Timing of menarche and first full-term birth in relation to breast cancer risk.

Publication Type:

Journal Article

Source:

American journal of epidemiology, Volume 167, Issue 2, p.230-9 (2008)

Keywords:

2008, Adult, Breast Neoplasms, Case-Control Studies, Center-Authored Paper, Continental Population Groups, Epidemiology Core Facility, Female, Genetic Predisposition to Disease, Humans, Maternal Age, Menarche, Middle Aged, Odds Ratio, PREGNANCY, Public Health Sciences Division, Risk Factors, Shared Resources, Socioeconomic Factors, Time Factors, United States

Abstract:

Ages at menarche and first birth are established risk factors for breast cancer. The interval between these ages may also affect risk, since the breast is more susceptible to carcinogenic insults during this period than during the parous period. However, few investigators have studied this relation. Using logistic regression, the authors evaluated associations between the timing of reproductive events and breast cancer risk among 4,013 cases and 4,069 controls enrolled in a multicenter, population-based US case-control study of White and African-American women (1994-1998).

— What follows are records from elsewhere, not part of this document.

(** * ChatWait streaming core: a shallow embedding

    The development follows these source files of the backend:

    - [services/chat_agent.py], [ChatAgentService]: [run_streaming] turns the
      event stream of the model runner into token / end / error dictionaries,
      [run_sync] waits for the whole answer;
    - [services/streaming_service.py], [StreamingService]: the registry of
      active connections, the generator [create_stream] that wraps the
      dictionaries into SSE frames, [_format_sse_event] and the sweep
      [cleanup_abandoned_connections];
    - [services/llm_service.py], [LLMService.get_or_create_session];
    - [models/chat_models.py]: the request, response and event models;
    - [routers/chat.py]: the endpoints [chat_wait] and [chat_streaming].

    Python [str] values are lists of Unicode code points, [float] values are
    binary64 numbers, the registry is a finite map keyed by the connection
    identifier, and the asynchronous generator [create_stream] is a
    resumable machine whose every resumption receives the shared registry
    and hands it back. *)

From Stdlib Require Import ZArith List String Ascii DecimalString DecimalZ.
From Stdlib Require Import Lia.
From Stdlib Require SpecFloat.
From stdpp Require Import gmap list.

Local Open Scope Z_scope.

(** ** Python strings *)

(** A [str] is a sequence of code points. *)
Abbreviation pystr := (list N).

(** An ASCII literal of the source. *)
Definition lit (s : string) : pystr :=
  map N_of_ascii (list_ascii_of_string s).

(** [str.isspace] on one code point: the table of CPython's
    [_PyUnicode_IsWhitespace]. *)
Definition isspace (c : N) : bool :=
  ((9 <=? c) && (c <=? 13) || (28 <=? c) && (c <=? 32)
   || (c =? 133) || (c =? 160) || (c =? 5760)
   || (8192 <=? c) && (c <=? 8202)
   || (c =? 8232) || (c =? 8233) || (c =? 8239) || (c =? 8287)
   || (c =? 12288))%N.

Fixpoint lstrip (s : pystr) : pystr :=
  match s with
  | c :: s' => if isspace c then lstrip s' else s
  | [] => []
  end.

Definition rstrip (s : pystr) : pystr := rev (lstrip (rev s)).

(** [s.strip()] with no argument. *)
Definition strip (s : pystr) : pystr := rstrip (lstrip s).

For White, parous premenopausal and postmenopausal women, those who had an interval of > or =16 years between the ages of menarche and first birth had 1.5-fold (95% confidence interval (CI): 1.0, 2.2) and 1.4-fold (95% CI: 1.1, 1.8) increased risks of breast cancer, respectively, in comparison with those who had < or =5 years between these ages. Adjusting for age at first birth altered these risk estimates somewhat, to odds ratios of 1.5 (95% CI: 0.8, 2.9) and 1.0 (95% CI: 0.6, 1.5), respectively. These associations were stronger for lobular and hormone-receptor-positive tumors but were absent among premenopausal African-American women. The authors conclude that the interval between age at menarche and age at first birth is associated with the risk of hormonally sensitive types of breast cancer, particularly among White women.